There is nothing more than a fact that someone is seeing hangs randomly, we have planned a bunch of improvements but there is no evidence what could improve this to prioritize those. I just have the keywords bug that I can finish, but there is no evidence if it will help or not.

There is not even evidence if this bug is exactly what people is seeing.
If you think someone other has time and knowledge to reach a solution faster feel free to change assignee, I won't mind.

Robert Sayre

Comment 20

•

14 years ago

(In reply to comment #19)
> 
> There is not even evidence if this bug is exactly what people is seeing.
> If you think someone other has time and knowledge to reach a solution faster
> feel free to change assignee, I won't mind.

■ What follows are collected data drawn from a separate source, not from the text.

(* ===== verification/Shell.v ===== *)
(** * Shell words ([shell_quote] of [src/src/claude_gateway.rs] and
      [src/src/platform/linux/scope.rs])

    The daemon hands command lines to [sh -lc].  [shell_quote] is what it uses
    to make one word of arbitrary text; [sh_words] says how a POSIX shell cuts a
    line into words when nothing in it asks for an expansion, a redirection or
    another command. *)
From S2P Require Import Prelude Text.
From Stdlib Require Import Ascii.

Definition SQUOTE : ascii := ascii_of_nat 39.
Definition BACKSLASH : ascii := ascii_of_nat 92.

(** [input.replace('\'', "'\\''")] *)
Fixpoint escape_squotes (s : string) : string :=
  match s with
  | EmptyString => ""
  | String c s' =>
      if bool_decide (c = SQUOTE)
      then String SQUOTE (String BACKSLASH (String SQUOTE (String SQUOTE (escape_squotes s'))))
      else String c (escape_squotes s')
  end.

Definition shell_quote (input : string) : string :=
  String SQUOTE (escape_squotes input +:+ String SQUOTE EmptyString).

(** ** Reading words *)

(** Characters that end a word or mean something to the shell when they are not
    quoted: controls, the exclamation mark, the double quote, the hash, the
    dollar, the ampersand, parentheses, brackets and braces, the star, the
    semicolon, angle brackets, the question mark, the backquote, the bar and the
    tilde. *)
Definition sh_special (c : ascii) : bool :=
  let n := nat_of_ascii c in
  bool_decide (n < 32)%nat ||
  (n is_in [33; 34; 35; 36; 38; 40; 41; 42; 59; 60; 62; 63; 91; 93; 96; 123; 124; 125; 126; 127]%nat).

Definition SPACE : ascii := ascii_of_nat 32.

Definition push_word (cur : option string) (ws : list string) : list string :=
  match cur with None => ws | Some w => w :: ws end.

(** [cur] is the word begun, if any; [quoted] inside single quotes.  [None]: the
    line is not a plain list of words. *)
Fixpoint sh_words_go (quoted : bool) (cur : option string) (s : string) : option (list string) :=
  match s with
  | EmptyString => if quoted then None else Some (push_word cur [])
  | String c s' =>
      let literal := Some (default "" cur +:+ String c EmptyString) in
      if quoted then
        if bool_decide (c = SQUOTE) then sh_words_go false (Some (default "" cur)) s'
        else sh_words_go true literal s'
      else if bool_decide (c = SQUOTE) then sh_words_go true (Some (default "" cur)) s'
      else if bool_decide (c = BACKSLASH) then
        match s' with
        | EmptyString => None
        | String c2 s'' => sh_words_go false (Some (default "" cur +:+ String c2 EmptyString)) s''
        end
      else if bool_decide (c = SPACE) then push_word cur <$> sh_words_go false None s'
      else if sh_special c then None
      else sh_words_go false literal s'
  end.

Definition sh_words (line : string) : option (list string) := sh_words_go false None line.

(** Text that is one word as it stands. *)
Definition plain_char (c : ascii) : bool :=
  negb (sh_special c || bool_decide (c = SQUOTE) || bool_decide (c = BACKSLASH) ||
        bool_decide (c = SPACE)).
Fixpoint plain_text (s : string) : bool :=
  match s with EmptyString => true | String c s' => plain_char c && plain_text s' end.
Definition plain_word (s : string) : bool := (s != "") && plain_text s.

(** ** Facts *)

Lemma str_cons_app w c s : (w +:+ String c EmptyString) +:+ s = w +:+ String c s.
Proof. by rw string_app_assoc. Qed.

Lemma sh_words_space cur s :
  sh_words_go false cur (String SPACE s) = push_word cur <$> sh_words_go false None s.
Proof. reflexivity. Qed.

(** Inside the quotes, escaped text stands for itself. *)
Lemma sh_words_escaped w s rest :
  sh_words_go true (Some w) (escape_squotes s +:+ rest) = sh_words_go true (Some (w +:+ s)) rest.
Proof.
  revert w. induction s as [|c s IH]; intros w; [by rw string_app_nil_r|].
  cbn [escape_squotes]. case_bool_decide as Hc.
  - subst c. transitivity (sh_words_go true (Some (w +:+ String SQUOTE "")) (escape_squotes s +:+ rest));
      [reflexivity|]. by rw IH str_cons_app.
  - change (String c (escape_squotes s) +:+ rest) with (String c (escape_squotes s +:+ rest)).
    cbn [sh_words_go]. rw bool_decide_false // IH. cbn [default from_option id].
    by rw str_cons_app.
Qed.

Lemma sh_words_quoted cur s rest :
  sh_words_go false cur (shell_quote s +:+ rest) =
    sh_words_go false (Some (default "" cur +:+ s)) rest.
Proof.
  unfold shell_quote. change (String SQUOTE (escape_squotes s +:+ String SQUOTE "") +:+ rest)
    with (String SQUOTE ((escape_squotes s +:+ String SQUOTE "") +:+ rest)).
  rw string_app_assoc. cbn [sh_words_go]. rw bool_decide_true // sh_words_escaped //.
Qed.

Lemma plain_char_step c : plain_char c = true →
  c ≠ SQUOTE ∧ c ≠ BACKSLASH ∧ c ≠ SPACE ∧ sh_special c = false.
Proof.
  unfold plain_char. rw negb_true_iff !orb_false_iff !bool_decide_eq_false. tauto.
Qed.

Lemma sh_words_plain w s rest :
  plain_text s = true →
  sh_words_go false (Some w) (s +:+ rest) = sh_words_go false (Some (w +:+ s)) rest.
Proof.
  revert w. induction s as [|c s IH]; intros w; [by rw string_app_nil_r|].
  cbn [plain_text]. rw andb_true_iff. intros [Hc Hs].
  destruct (plain_char_step c Hc) as (Hq & Hb & Hsp & Hx).
  change (String c s +:+ rest) with (String c (s +:+ rest)). cbn [sh_words_go].
  rw !bool_decide_false // Hx IH // str_cons_app //.
Qed.

Lemma sh_words_plain_start s rest :
  plain_word s = true → sh_words_go false None (s +:+ rest) = sh_words_go false (Some s) rest.
Proof.
  unfold plain_word. rw andb_true_iff. intros [Hne Hs]. destruct s as [|c s]; [done|].
  cbn [plain_text] in Hs. apply andb_true_iff in Hs as [Hc Hs].
  destruct (plain_char_step c Hc) as (Hq & Hb & Hsp & Hx).
  change (String c s +:+ rest) with (String c (s +:+ rest)). cbn [sh_words_go].
  rw !bool_decide_false // Hx sh_words_plain //.
Qed.

(** A line of plain words is read as those words. *)
Lemma sh_words_join ws : Forall (λ w, plain_word w = true) ws → sh_words (join " " ws) = Some ws.
Proof.
  unfold sh_words. induction 1 as [|w ws Hw Hws IH]; [done|]. destruct ws as [|w' ws].
  - cbn [join]. rw -{1}(string_app_nil_r w) sh_words_plain_start //.
  - change (join " " (w :: w' :: ws)) with (w +:+ " " +:+ join " " (w' :: ws)).
    rw sh_words_plain_start //.
    change (" " +:+ join " " (w' :: ws)) with (String SPACE (join " " (w' :: ws))).
    by rw sh_words_space IH.
Qed.

(** Quoting round trip.  Whatever text is quoted, quotes and backslashes
    included, a shell reads the quoted text as exactly one word, that text;
    quoted words separated by spaces are read back as they are. *)
Theorem shell_quote_roundtrip ws :
  sh_words (join " " (shell_quote <$> ws)) = Some ws.
Proof.
  unfold sh_words. induction ws as [|w ws IH]; [done|]. destruct ws as [|w' ws].
  - cbn [fmap list_fmap join]. rw -{1}(string_app_nil_r (shell_quote w)) sh_words_quoted //.
  - rw !fmap_cons in IH *.
    change (join " " (shell_quote w :: shell_quote w' :: (shell_quote <$> ws)))
      with (shell_quote w +:+ String SPACE (join " " (shell_quote w' :: (shell_quote <$> ws)))).
    by rw sh_words_quoted sh_words_space IH.
Qed.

Your team's job is to find out what this bug is, and make sure it is fixed.

Dietrich Ayala (:dietrich)

Comment 21

•

14 years ago

(In reply to comment #20)
> (In reply to comment #19)
> > 
> > There is not even evidence if this bug is exactly what people is seeing.
> > If you think someone other has time and knowledge to reach a solution faster
> > feel free to change assignee, I won't mind.
> 
> Your team's job is to find out what this bug is, and make sure it is fixed.

He didn't imply that it wasn't. Only that if anyone else had a better solution, they're welcome to hop in :)

As Marco noted, there are a couple of in-progress bugs that might affect this one. We'll try to get those in as soon as possible. Since Dolske can reproduce regularly, we'll work with him to test fixes.

Status: NEW → ASSIGNED

Shawn Wilsher :sdwilsh

Comment 22

•

14 years ago

I also have some ideas on how we can improve our concurrency for read-only tasks in places based on stuff we learned from our IndexedDB work which will reduce lock contention as well.

Marco Bonardo [:mak]

Comment 23

•

14 years ago

I can most likely reduce even more expiration work, so that we run minimum number of needed statements. I can figure out a less API-changing approach for caching keywords and put down a list of statements we still run sync without user explicit request (so during a common navigation session).
Also killing temp tables should cut by 30% execution times of most of our statements, I should start working on that so it's ready sooner than later, lazy_add killing is already WIP, and new sqlite should be coming.

Please, anyone who can capture samples of the hangs should provide them to help figure out where we still fail in your case.

Dave Townsend [:mossop]

Comment 24

•

14 years ago

Attached file Hang sample — Details

Here is a sample from today's build shortly after I started it (a little under 5 minutes). Normally I get hung when typing in the address bar but in this case the hang was while typing in a bugzilla comment.

Shawn Wilsher :sdwilsh

Comment 25

•

14 years ago

(In reply to comment #24)
> Here is a sample from today's build shortly after I started it (a little under
> 5 minutes). Normally I get hung when typing in the address bar but in this case
> the hang was while typing in a bugzilla comment.
That is places code again, but not sure what is triggering it because it's in JS :(

Marco Bonardo [:mak]

Comment 26

•

14 years ago

I can guess, since he was not activating anything in our UI, livemarks updating could be triggering getItemAnnotation. Btw, there will always be some kind of locking because our threads are part sync, part async, we can just try to make them rare reducing the time spent in statements, unless we want to spend 6 months just rewriting all the module, that we are doing in chunks.

Dave Townsend [:mossop]

Comment 27

•

14 years ago

(In reply to comment #26)
> I can guess, since he was not activating anything in our UI, livemarks updating
> could be triggering getItemAnnotation. Btw, there will always be some kind of
> locking because our threads are part sync, part async, we can just try to make
> them rare reducing the time spent in statements, unless we want to spend 6
> months just rewriting all the module, that we are doing in chunks.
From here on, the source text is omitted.